LncRNA SNHG14 contributes to proinflammatory cytokine production in rheumatoid arthritis via the regulation of the miR-17-5p/MINK1-JNK pathway.

Abstract

Rheumatoid arthritis (RA) is a widespread autoimmune disorder of the joints. Long noncoding RNAs (lncRNAs) have been reported to participate in the pathogenesis of RA by serving as competitive endogenous RNAs. LncRNA small nucleolar RNA host gene 14 (SNHG14) is involved in the development of various diseases. Here, we found that high expression of SNHG14 in RA was closely related to the disease activity. Functional assays indicated that SNHG14 knockdown obviously hampered phorbol myristate acetate-activated THP-1 (pTHP-1) cell proliferation and proinflammatory cytokines production. In mechanism, SNHG14 served as a sponge of microRNA-17-5p (miR-17-5p), and misshapen like kinase 1 (MINK1) was a target of miR-17-5p.
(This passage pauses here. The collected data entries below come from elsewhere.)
(** X21: the 30-second data check asks only for what is missing.
    After the three resync responses were delivered with a zone list that
    is not empty, the check writes nothing and changes nothing; on an
    open socket with no zones and no logs received it writes
    'request_zones' and then 'request_logs'. *)
Theorem X21_data_check (now t : Z) (st : Store) :
  (∀ env zs logs falls,
     zs ≠ [] →
     dataCheck now (deliver env t (resyncResponses zs logs falls) st)
     = deliver env t (resyncResponses zs logs falls) st)
  ∧ (socket_open st = true → zones st = [] → receivedZoneLogs st = false →
     sent (dataCheck now st) = sent st ++ [request_zones; request_logs None]).
Proof.
  split.
  - intros env zs logs falls Hne. unfold dataCheck.
    set (st1 := deliver env t _ st).
    assert (zones st1 = Object_values zs ∧ receivedZoneLogs st1 = true) as [Hz Hr]
      by (by destruct st).
    destruct (socket_open st1); [|done]. rewrite Hz.
    destruct zs as [|z zs]; [done|]. simpl. by rewrite Hr.
  - intros Hopen Hz Hr. unfold dataCheck. rewrite Hopen, Hz. simpl.
    destruct (sendWebSocketMessage_socket request_zones now st) as (Hs & _ & ->).
    rewrite Hr. simpl.
    assert (socket_open (sendWebSocketMessage request_zones now st).2 = true) as Hopen1
      by (unfold socket_open in *; by rewrite Hs).
    rewrite (proj2 (proj2 (proj2 (sendWebSocketMessage_open _ _ _ Hopen1)))).
    rewrite (proj2 (proj2 (proj2 (sendWebSocketMessage_open _ _ _ Hopen)))).
    by rewrite <- app_assoc.
Qed.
SNHG14 depletion-induced inhibitory effects on cell proliferation and inflammatory response were reversed by MINK1 overexpression in macrophages. Moreover, SNHG14 promoted the jun N-terminal kinase (JNK) signaling via the miR-17-5p/MINK1 axis. Overall, SNHG14 boosted the process of RA by MINK1 activating the JNK pathway.